WHAT YOU SHOULD DO: Below are the records; copy out every line that holds the word "Hall".

[Opening TASK INPUT section]

(** Claim C9, as amended: [load_stack] raises [RuntimeError] naming the
    directory when channel 0 matches no file.  Otherwise it raises only an
    exception of [tif.imread] on one of the probed files, or the
    [ValueError] of [np.asarray]: it does so when the probed channels hold
    different numbers of files (and every file reads).  When it succeeds,
    the result has shape (n, m) + tile shape, where the channel count n is
    the first index without files, or 100 when all of 0 .. 99 match; every
    channel holds m files, and tile t of channel i is the image of the t-th
    of its files in sorted order.  It succeeds whenever every probed
    channel holds the same number of files and they all read to images of
    one shape. *)
Theorem load_stack_channels (glob : string -> list string) (A : Type)
    (imread : string -> result (ndarray A)) (top_dir : string) :
  (glob (channel_pattern top_dir 0) = [] ->
   load_stack glob A imread top_dir =
     Err (RuntimeError ("No files found in " ++ top_dir)%string)) /\
  (glob (channel_pattern top_dir 0) <> [] ->
   forall e, load_stack glob A imread top_dir = Err e ->
     (exists i p, i < 100 /\ In p (glob (channel_pattern top_dir i)) /\ imread p = Err e) \/
     e = ValueError asarray_msg) /\
  (forall st, load_stack glob A imread top_dir = Ok st ->
   exists n m s, shape st = n :: m :: s /\ 0 < n <= 100 /\
     (forall i, i < n -> glob (channel_pattern top_dir i) <> []) /\
     (n < 100 -> glob (channel_pattern top_dir n) = []) /\
     forall i, i < n ->
       List.length (glob (channel_pattern top_dir i)) = m /\
       Sorted (fun a b => String.leb a b = true) (sorted (glob (channel_pattern top_dir i))) /\
       Permutation (glob (channel_pattern top_dir i)) (sorted (glob (channel_pattern top_dir i))) /\
       forall t, t < m -> exists tile,
         imread (nth t (sorted (glob (channel_pattern top_dir i))) EmptyString) = Ok tile /\
         shape tile = s /\ forall rest, get st (i :: t :: rest) = get tile rest) /\
  (forall n m s, 0 < n <= 100 ->
   (forall i, i < n -> glob (channel_pattern top_dir i) <> []) ->
   (n < 100 -> glob (channel_pattern top_dir n) = []) ->
   (forall i, i < n -> List.length (glob (channel_pattern top_dir i)) = m /\
      forall p, In p (glob (channel_pattern top_dir i)) ->
        exists tile, imread p = Ok tile /\ shape tile = s) ->
   exists st, load_stack glob A imread top_dir = Ok st /\ shape st = n :: m :: s) /\
  (forall n, 0 < n <= 100 ->
   (forall i, i < n -> glob (channel_pattern top_dir i) <> []) ->
   (n < 100 -> glob (channel_pattern top_dir n) = []) ->
   (forall i p, i < n -> In p (glob (channel_pattern top_dir i)) ->
      exists tile, imread p = Ok tile) ->
   (exists i j, i < n /\ j < n /\
      List.length (glob (channel_pattern top_dir i)) <>
      List.length (glob (channel_pattern top_dir j))) ->
   load_stack glob A imread top_dir = Err (ValueError asarray_msg)).
Proof.
  destruct (probe_channels_spec glob top_dir 100 0) as [Hlen [Hstop Hk]].
  cbn [Nat.add] in Hstop, Hk.
  pose proof (probe_channels_count glob top_dir) as Hcount.
  pose proof (probe_channels_in glob top_dir) as Hin.
  set (ps := probe_channels glob top_dir 100 0) in *.
  assert (Hread : forall tiles, mapM (mapM imread) ps = Ok tiles ->
            List.length tiles = List.length ps /\
            forall i, i < List.length ps ->
              Forall2 (fun p t => imread p = Ok t) (nth i ps []) (nth i tiles [])).
  { intros tiles Ht; apply mapM_ok in Ht.
    split; [symmetry; exact (Forall2_length Ht)|].
    intros i Hi; apply mapM_ok; exact (Forall2_nth' _ _ _ i [] [] Ht Hi). }
  assert (Hall : forall n, 0 < n <= 100 ->
            (forall i, i < n -> glob (channel_pattern top_dir i) <> []) ->
            (n < 100 -> glob (channel_pattern top_dir n) = []) ->
            (forall i p, i < n -> In p (glob (channel_pattern top_dir i)) ->
               exists tile, imread p = Ok tile) ->
            List.length ps = n /\ exists tiles, mapM (mapM imread) ps = Ok tiles).
  { intros n Hn Hne Hz Hok.
    assert (Hl : List.length ps = n) by (apply Hcount; auto; lia).
    split; [exact Hl|].
    apply mapM_total; intros ch Hch.
    destruct (Hin ch Hch) as [i [Hi ->]].
    apply mapM_total; intros p Hp.
    apply (Hok i p); [lia|].
    apply (Permutation_in _ (Permutation_sym (sorted_perm _)) Hp). }
  unfold load_stack; fold ps.
  split; [|split; [|split; [|split]]].
  - intros H0; destruct ps as [|ch0 rest]; [reflexivity|].
    exfalso; destruct (Hk 0 ltac:(simpl; lia)) as [_ Hne]; exact (Hne H0).
  - intros H0 e He; destruct ps as [|ch0 rest] eqn:Eps.
    + exfalso; apply H0; exact (Hstop ltac:(simpl; lia)).
    + rewrite <- Eps in *.
      destruct (mapM (mapM imread) ps) as [tiles|e'] eqn:Em; simpl in He.
      * right; exact (asarray_err _ _ He).
      * injection He as ->; left.
        destruct (mapM_err _ _ _ Em) as [ch [Hch Hm]].
        destruct (mapM_err _ _ _ Hm) as [p [Hp Hr]].
        destruct (Hin ch Hch) as [i [Hi ->]].
        exists i, p; split; [lia|split; [|exact Hr]].
        apply (Permutation_in _ (Permutation_sym (sorted_perm _)) Hp).
  - intros st Hst; destruct ps as [|ch0 rest] eqn:Eps; [discriminate|].
    rewrite <- Eps in *.
    destruct (mapM (mapM imread) ps) as [tiles|e'] eqn:Em; simpl in Hst; [|discriminate].
    destruct (Hread tiles eq_refl) as [Htl Hnth].
    destruct (asarray_ok _ _ Hst) as (t0 & m & s & Hsh & Hm & Hch).
    exists (List.length ps), m, s.
    split; [rewrite Hsh, Htl; reflexivity|].
    split; [split; [rewrite Eps; simpl; lia|exact Hlen]|].
    split; [intros i Hi; exact (proj2 (Hk i Hi))|].
    split; [exact Hstop|].
    intros i Hi.
    destruct (Hch i ltac:(lia)) as [Hli Ht].
    pose proof (Hnth i Hi) as HF.
    destruct (Hk i Hi) as [Ei _].
    assert (Hlg : List.length (glob (channel_pattern top_dir i)) = m).
    { rewrite (Permutation_length (sorted_perm _)), <- Ei, (Forall2_length HF); exact Hli. }
    split; [exact Hlg|split; [apply sorted_sorted|split; [apply sorted_perm|]]].
    intros t Htm.
    exists (nth t (nth i tiles []) t0).
    destruct (Ht t Htm) as [Hts Hget].
    split; [|split; [exact Hts|exact Hget]].
    rewrite <- Ei; apply (Forall2_nth' _ _ _ t EmptyString t0 HF).
    rewrite Ei, <- (Permutation_length (sorted_perm _)); lia.
  - intros n m s Hn Hne Hz Hok.
    destruct (Hall n Hn Hne Hz) as [Hl [tiles Em]];
      [intros i p Hi Hp; destruct (proj2 (Hok i Hi) p Hp) as [tile [Ht _]]; eauto|].
    destruct ps as [|ch0 rest] eqn:Eps; [simpl in Hl; lia|].
    rewrite <- Eps in *; rewrite Em; simpl.
    destruct (Hread tiles Em) as [Htl Hnth].
    destruct (asarray_uniform tiles m s) as [st [Hst Hsh]].
    + intros ->; simpl in Htl; rewrite Eps in Htl; discriminate.
    + destruct (Hok 0 ltac:(lia)) as [Hl0 _].
      destruct (glob (channel_pattern top_dir 0)) eqn:E0;
        [exfalso; exact (Hne 0 ltac:(lia) E0)|simpl in Hl0; lia].
    + intros ch Hch; destruct (In_nth _ _ [] Hch) as [i [Hi <-]].
      rewrite Htl in Hi.
      pose proof (Hnth i Hi) as HF.
      destruct (Hk i Hi) as [Ei _].
      destruct (Hok i ltac:(lia)) as [Hli Hsh].
      split.
      * rewrite <- (Forall2_length HF), Ei, <- (Permutation_length (sorted_perm _)); exact Hli.
      * intros t Ht.
        destruct (In_nth _ _ t Ht) as [k [Hkl Hkt]].
        pose proof (Forall2_nth' _ _ _ k EmptyString t HF ltac:(rewrite (Forall2_length HF); exact Hkl)) as Hr.
        rewrite Hkt in Hr.
        assert (Hp : In (nth k (nth i ps []) EmptyString) (glob (channel_pattern top_dir i))).
        { apply (Permutation_in _ (Permutation_sym (sorted_perm _))).
          rewrite <- Ei; apply nth_In; rewrite (Forall2_length HF); exact Hkl. }
        destruct (Hsh _ Hp) as [tile [Hr' Hs']]; congruence.
    + exists st; split; [exact Hst|rewrite Hsh, Htl, Hl; reflexivity].
  - intros n Hn Hne Hz Hok [i [j [Hi [Hj Hij]]]].
    destruct (Hall n Hn Hne Hz Hok) as [Hl [tiles Em]].
    destruct ps as [|ch0 rest] eqn:Eps; [simpl in Hl; lia|].
    rewrite <- Eps in *; rewrite Em; simpl.
    destruct (Hread tiles Em) as [Htl Hnth].
    apply (asarray_ragged tiles (nth i tiles []) (nth j tiles [])).
    + apply nth_In; lia.
    + apply nth_In; lia.
    + rewrite <- (Forall2_length (Hnth i ltac:(lia))), <- (Forall2_length (Hnth j ltac:(lia))).
      rewrite (proj1 (Hk i ltac:(lia))), (proj1 (Hk j ltac:(lia))).
      rewrite <- !(Permutation_length (sorted_perm _)); exact Hij.
Qed.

[Closing TASK INPUT section]

EXERCISE SOLUTION:
  assert (Hall : forall n, 0 < n <= 100 ->
    destruct (Hall n Hn Hne Hz) as [Hl [tiles Em]];
    destruct (Hall n Hn Hne Hz Hok) as [Hl [tiles Em]].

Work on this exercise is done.